Katholisches Schlaraffenland ?! (II)

Meine Überlegungen zum «katholischen Schlaraffenland» sind weiter gediehen. Gemäss der Definition braucht man in einem Schlaraffenland nichts zu tun und alles fällt einem zu. Ist das so hier in Schweden? Jein. Damit will ich sagen, es fällt einem sehr vieles zu. Katholiken, die auf einen zugehen nach der Messe, die einem helfen hier im Land sesshaft zu werden und zum Beispiel die Bürokratie zu überwinden. Vernetzung geschieht ziemlich einfach unter den Katholiken hier. Wir sind so wenige, da kennt man sich – auch quer durchs Land hindurch. 

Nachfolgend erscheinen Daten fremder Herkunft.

(** * cocotb-ahb: the AHB protocol engine, embedded and verified

    A shallow embedding of the behavioural AHB model:
    - [AHB_common/AHB_types.py]: the enumerations, the command and
      response records and [hProt_to_int];
    - [drivers/SimMem1PSubordinate.py]: the memory subordinate with its
      burst tracker, exclusive monitor, secure filter and write path;
    - [drivers/SimDefaultSubordinate.py]: the error-responding subordinate;
    - [interconnect/SimInterconnect.py]: the arbiter queue, the
      registration methods, the address decode, the master-id tagging, and
      [do_reset], [proc_rsp], [proc_cmd] and [process].

    Python integers are unbounded, so they are [Z]; [//] and [%] with a
    positive divisor are [Z.div] and [Z.modulo]; [&], [|], [~], [<<] and
    [>>] are [Z.land], [Z.lor], [Z.lnot], [Z.shiftl] and [Z.shiftr].
    A [dict] is a [gmap], a [set] a [gset].  A raised exception ends the
    simulation and is the [Raise] case of [result]. *)

From Stdlib Require Import ZArith Lia List Bool.
From stdpp Require Import base decidable countable gmap sets list.

Local Open Scope Z_scope.

(** ** AHB_types.py *)

Module HREADY.
Inductive t := WaitState | Working.
#[global] Instance eq_dec : EqDecision t.
Proof. solve_decision. Defined.
End HREADY.

Module HRESP.
Inductive t := Successful | Failed.
#[global] Instance eq_dec : EqDecision t.
Proof. solve_decision. Defined.
End HRESP.

Module HEXOKAY.
Inductive t := Failed | Successful.
#[global] Instance eq_dec : EqDecision t.
Proof. solve_decision. Defined.
End HEXOKAY.

Module HBURST.
Inductive t := Single | Incr | Wrap4 | Incr4 | Wrap8 | Incr8 | Wrap16 | Incr16.
#[global] Instance eq_dec : EqDecision t.
Proof. solve_decision. Defined.
Definition val (b : t) : Z :=
  match b with
  | Single => 0 | Incr => 1 | Wrap4 => 2 | Incr4 => 3
  | Wrap8 => 4 | Incr8 => 5 | Wrap16 => 6 | Incr16 => 7
  end.
Definition of_val (z : Z) : option t :=
  match z with
  | 0 => Some Single | 1 => Some Incr | 2 => Some Wrap4 | 3 => Some Incr4
  | 4 => Some Wrap8 | 5 => Some Incr8 | 6 => Some Wrap16 | 7 => Some Incr16
  | _ => None
  end.
#[global] Instance countable : Countable t.
Proof. by apply (inj_countable val of_val); intros []. Defined.
End HBURST.

Module HMASTLOCK.
Inductive t := UnLocked | Locked.
#[global] Instance eq_dec : EqDecision t.
Proof. solve_decision. Defined.
End HMASTLOCK.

Doch einfach nur den Mund aufsperren und die fetten Hühnchen fressen, dass geschieht auch hier nicht ohne weiteres. Wir sind ein kleine Gemeinschaft. Da zählt jeder und jede. Die Minoritätenkirche kann nur gelingen, wenn sich jede und jeder einsetzt für das Wohl des Ganzen. 
Wie ein Leib viele Glieder hat und alle das ihre dazu tun müssen, damit der Leib funktioniert. Ich finde das eine sehr katholische Realität.
Aber ich will weiter darüber nachsinnen. Und teile es gerne.